A proposta é provocar o ouvinte a refletir sobre quem se beneficia das transformações urbanas e quais problemas permanecem ou se agravam após esses processos.

Reconhecimento audiovisual com o clipe “BOIÚNA”

Além do aspecto sonoro, o projeto também se destaca no campo audiovisual. O single “BOIÚNA” teve seu videoclipe reconhecido ao vencer o prêmio de Melhor Clipe Paraense no Circuito Caeté, após indicações em festivais universitários. A conquista ocorre em um momento simbólico, que coincide com o lançamento do primeiro EP autoral da banda.

“Foi nossa primeira experiência, e mesmo assim, o Coletivo Cósmico e a Manda Job abraçaram demais esse projeto. Apesar de ter sido em um curto prazo, tudo fluiu muito bem, feito com muito carinho por uma equipe muito profissional. Então ver que nosso trabalho está sendo reconhecido e premiado por isso é gratificante e nos incentiva a fazer isso mais vezes”, destaca a banda.

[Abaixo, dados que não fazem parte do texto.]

(** * Email validator: a shallow embedding of [email_validator.py]

    The validator is one pure function, [validate_email], running a fixed
    sequence of string checks and returning a pair [(bool, reason)].  The
    embedding keeps that shape: Python strings are lists of code points,
    the string methods the function calls ([strip], [count], [rsplit],
    [startswith], [endswith], [in], [split], [repr]) are list functions,
    the two compiled patterns are regular expressions run by a derivative
    matcher, and the places where Python could raise (tuple unpacking,
    [labels[-1]]) are explicit [Raises] branches.  The command line,
    [main], is a run over the calls of [print], any of which the stream
    behind standard output may make raise. *)

From Stdlib Require Import List NArith ZArith Bool Arith Lia String Ascii.
Import ListNotations.

Set Implicit Arguments.

(** ** Python values and strings *)

(** A Python [str] is a sequence of Unicode code points. *)
Definition char := N.
Definition pystr := list char.

Definition ord (a : ascii) : char := N_of_ascii a.

(** A string literal of the source, as a [pystr]. *)
Definition lit (s : string) : pystr := map ord (list_ascii_of_string s).
Arguments lit s%_string.

(** The builtin values the function may be handed.  Only [VStr] passes
    [isinstance(email, str)]. *)
#[warnings="-register-all"]
Inductive value : Type :=
| VNone
| VBool (b : bool)
| VInt (z : Z)
| VBytes (bs : list Byte.byte)
| VStr (s : pystr)
| VList (vs : list value).

Inductive exn : Type := ValueError | IndexError.

(** What a call does: return the pair, or raise. *)
Inductive outcome : Type :=
| Returns (r : bool * pystr)
| Raises (e : exn).

(** ** String methods *)

Open Scope N_scope.

(** [str.isspace] on one code point: the whitespace table of CPython
    ([_PyUnicode_IsWhitespace]). *)
Definition py_isspace (c : char) : bool :=
  ((0x09 <=? c) && (c <=? 0x0D)) || ((0x1C <=? c) && (c <=? 0x20))
  || (c =? 0x85) || (c =? 0xA0) || (c =? 0x1680)
  || ((0x2000 <=? c) && (c <=? 0x200A))
  || (c =? 0x2028) || (c =? 0x2029) || (c =? 0x202F) || (c =? 0x205F)
  || (c =? 0x3000).

Fixpoint py_lstrip (s : pystr) : pystr :=
  match s with
  | [] => []
  | c :: t => if py_isspace c then py_lstrip t else s
  end.

Definition py_rstrip (s : pystr) : pystr := rev (py_lstrip (rev s)).

(** [s.strip()] *)
Definition py_strip (s : pystr) : pystr := py_rstrip (py_lstrip s).

(** [s.count(c)] for a one-character [c]. *)
Fixpoint py_count (c : char) (s : pystr) : nat :=
  match s with
  | [] => 0%nat
  | x :: t => if x =? c then S (py_count c t) else py_count c t
  end.

(** [s.startswith(p)] *)
Fixpoint py_startswith (p s : pystr) : bool :=
  match p, s with
  | [], _ => true
  | _ :: _, [] => false
  | a :: p', b :: s' => (a =? b) && py_startswith p' s'
  end.

(** [s.endswith(p)] *)
Definition py_endswith (p s : pystr) : bool := py_startswith (rev p) (rev s).

(** [p in s] *)
Fixpoint py_contains (p s : pystr) : bool :=
  py_startswith p s ||
  match s with
  | [] => false
  | _ :: t => py_contains p t
  end.

(** The cut at the last occurrence of [c], if there is one. *)
Fixpoint rcut (c : char) (s : pystr) : option (pystr * pystr) :=
  match s with
  | [] => None
  | x :: t =>
      match rcut c t with
      | Some (l, d) => Some (x :: l, d)
      | None => if x =? c then Some ([], t) else None
      end
  end.

(** [s.rsplit(c, 1)] for a one-character [c]: one piece when [c] does not
    occur, two otherwise. *)
Definition py_rsplit1 (c : char) (s : pystr) : list pystr :=
  match rcut c s with
  | Some (l, d) => [l; d]
  | None => [s]
  end.

(** [s.split(c)] for a one-character [c]. *)
Fixpoint py_split (c : char) (s : pystr) : list pystr :=
  match s with
  | [] => [[]]
  | x :: t =>
      if x =? c then [] :: py_split c t
      else match py_split c t with
           | h :: r => (x :: h) :: r
           | [] => [[x]]
           end
  end.

(** [xs[-1]]: [None] stands for the IndexError of an empty list. *)
Fixpoint py_last (A : Type) (xs : list A) : option A :=
  match xs with
  | [] => None
  | [x] => Some x
  | _ :: t => py_last t
  end.

Definition is_empty (A : Type) (xs : list A) : bool :=
  match xs with [] => true | _ => false end.

(** ** Regular expressions

    [re] patterns as a syntax tree, matched by Brzozowski derivatives.
    Only the truth value of [pattern.match(s)] is used by the validator,
    so a matcher that decides membership is enough. *)

Inductive regex : Type :=
| Void
| Eps
| Class (p : char -> bool)
| Cat (r1 r2 : regex)
| Alt (r1 r2 : regex)
| Rep (lo hi : nat) (r : regex).

Fixpoint nullable (r : regex) : bool :=
  match r with
  | Void => false
  | Eps => true
  | Class _ => false
  | Cat a b => nullable a && nullable b
  | Alt a b => nullable a || nullable b
  | Rep lo hi a => (lo <=? hi)%nat && ((lo =? 0)%nat || nullable a)
  end.

Fixpoint deriv (c : char) (r : regex) : regex :=
  match r with
  | Void => Void
  | Eps => Void
  | Class p => if p c then Eps else Void
  | Cat a b =>
      if nullable a then Alt (Cat (deriv c a) b) (deriv c b)
      else Cat (deriv c a) b
  | Alt a b => Alt (deriv c a) (deriv c b)
  | Rep lo hi a =>
      match hi with
      | O => Void
      | S hi' =>
          if (lo <=? hi)%nat then Cat (deriv c a) (Rep (pred lo) hi' a)
          else Void
      end
  end.

(** The whole of [s] is in the language of [r]. *)
Fixpoint accepts (r : regex) (s : pystr) : bool :=
  match s with
  | [] => nullable r
  | c :: t => accepts (deriv c r) t
  end.

(** [re.compile("^" + r + "$").match(s)] as a truth value.  Without
    [re.MULTILINE], [$] holds at the end of the string and also just
    before a newline that ends the string. *)
Definition re_match (r : regex) (s : pystr) : bool :=
  accepts r s ||
  match rev s with
  | c :: t => (c =? 10) && accepts r (rev t)
  | [] => false
  end.

(** Character classes of the two patterns. *)
Definition in_range (lo hi : ascii) (c : char) : bool :=
  (ord lo <=? c) && (c <=? ord hi).

Definition is_alpha (c : char) : bool :=
  in_range "A" "Z" c || in_range "a" "z" c.

Definition is_digit (c : char) : bool := in_range "0" "9" c.

Definition is_alnum (c : char) : bool := is_alpha c || is_digit c.

Definition is_alnum_hyphen (c : char) : bool := is_alnum c || (c =? ord "-").

(** The language of a pattern, to reason about what [accepts] decides. *)
Fixpoint pow (L : pystr -> Prop) (k : nat) (s : pystr) : Prop :=
  match k with
  | O => s = []
  | S k' => exists s1 s2, s = s1 ++ s2 /\ L s1 /\ pow L k' s2
  end.

Fixpoint lang (r : regex) (s : pystr) : Prop :=
  match r with
  | Void => False
  | Eps => s = []
  | Class p => exists c, s = [c] /\ p c = true
  | Cat a b => exists s1 s2, s = s1 ++ s2 /\ lang a s1 /\ lang b s2
  | Alt a b => lang a s \/ lang b s
  | Rep lo hi a => exists k, (lo <= k <= hi)%nat /\ pow (lang a) k s
  end.

(** ** The module's constants *)

(** [_LOCAL_ALLOWED]: the characters allowed in an unquoted local part. *)
Definition _LOCAL_ALLOWED : list char :=
  lit "abcdefghijklmnopqrstuvwxyz"
  ++ lit "ABCDEFGHIJKLMNOPQRSTUVWXYZ"
  ++ lit "0123456789"
  ++ lit "!#$%&'*+/=?^_`{|}~.-".

(** [ch in set] *)
Definition in_set (ch : char) (set : list char) : bool :=
  existsb (N.eqb ch) set.
Arguments in_set : simpl never.

Definition allowed (c : char) : bool := in_set c _LOCAL_ALLOWED.

(** [^[A-Za-z0-9](?:[A-Za-z0-9-]{0,61}[A-Za-z0-9])?$] *)
Definition _label_re : regex :=
  Cat (Class is_alnum)
      (Rep 0 1 (Cat (Rep 0 61 (Class is_alnum_hyphen)) (Class is_alnum))).

(** [^[A-Za-z]{2,63}$] *)
Definition _tld_re : regex := Rep 2 63 (Class is_alpha).

Definition at_sign : char := ord "@".
Definition dot : char := ord ".".

(** ** The reasons *)

Definition msg_ok : pystr := lit "OK".
Definition msg_not_string : pystr := lit "Email must be a string.".
Definition msg_empty : pystr :=
  lit "Email is empty after stripping whitespace.".
Definition msg_too_long : pystr :=
  lit "Email is too long (more than 254 characters).".
Definition msg_at_count : pystr :=
  lit "Email must contain exactly one '@' character.".
Definition msg_local_empty : pystr := lit "Local part (before '@') is empty.".
Definition msg_local_too_long : pystr :=
  lit "Local part is too long (more than 64 characters).".
Definition msg_local_dot_ends : pystr :=
  lit "Local part must not start or end with a dot.".
Definition msg_local_dot_dot : pystr :=
  lit "Local part must not contain consecutive dots.".
Definition msg_domain_empty : pystr := lit "Domain part (after '@') is empty.".
Definition msg_domain_too_long : pystr :=
  lit "Domain part is too long (more than 255 characters).".
Definition msg_domain_dot_ends : pystr :=
  lit "Domain must not start or end with a dot.".
Definition msg_domain_dot_dot : pystr :=
  lit "Domain must not contain consecutive dots.".
Definition msg_no_tld_dot : pystr :=
  lit "Domain should contain at least one dot (e.g., example.com).".
Definition msg_label_empty : pystr :=
  lit "Empty domain label (consecutive dots or leading/trailing dot).".
Definition msg_label_too_long (label : pystr) : pystr :=
  lit "Domain label '" ++ label ++ lit "' is too long (more than 63 chars).".
Definition msg_label_invalid (label : pystr) : pystr :=
  lit "Invalid domain label: '" ++ label
  ++ lit "'. Labels must start and end with letter or digit; internal chars may include hyphens.".
Definition msg_tld (tld : pystr) : pystr :=
  lit "Top-level domain '" ++ tld
  ++ lit "' must be alphabetic and 2-63 characters long.".

(** A table for [str.isprintable] that calls every code point printable;
    the concrete runs below use it (they only reach ASCII). *)
Definition all_printable (c : char) : bool := true.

Diálogo com a tradição da música paraense

O EP também estabelece um diálogo direto com a cultura popular amazônica ao incluir um cover hardcore de “No Meio do Pitiú”, carimbó eternizado na voz de Dona Onete. A releitura transporta a canção para o universo do punk rock sem romper com suas raízes, reforçando a ponte entre tradição e linguagem contemporânea.

“Queríamos prestar essa homenagem, afinal, foi graças ao vídeo viral de 2024 que nossa história começou. Nós tocávamos essa versão desde os nossos primeiros ensaios e era o ápice quando rolava nos shows. Era muito divertido fazer essa mistura de carimbó com hardcore/punk, e simplesmente casava. Já naquela época, muita gente pedia pra que a gente lançasse oficialmente, então acatamos. Demorou, mas veio” finalizam.

Com “P.T.U.”, a MIRITI apresenta um trabalho que articula território, identidade amazônica e música alternativa, consolidando-se como um dos nomes emergentes da cena independente paraense, ao traduzir em som as múltiplas camadas da experiência urbana em Belém.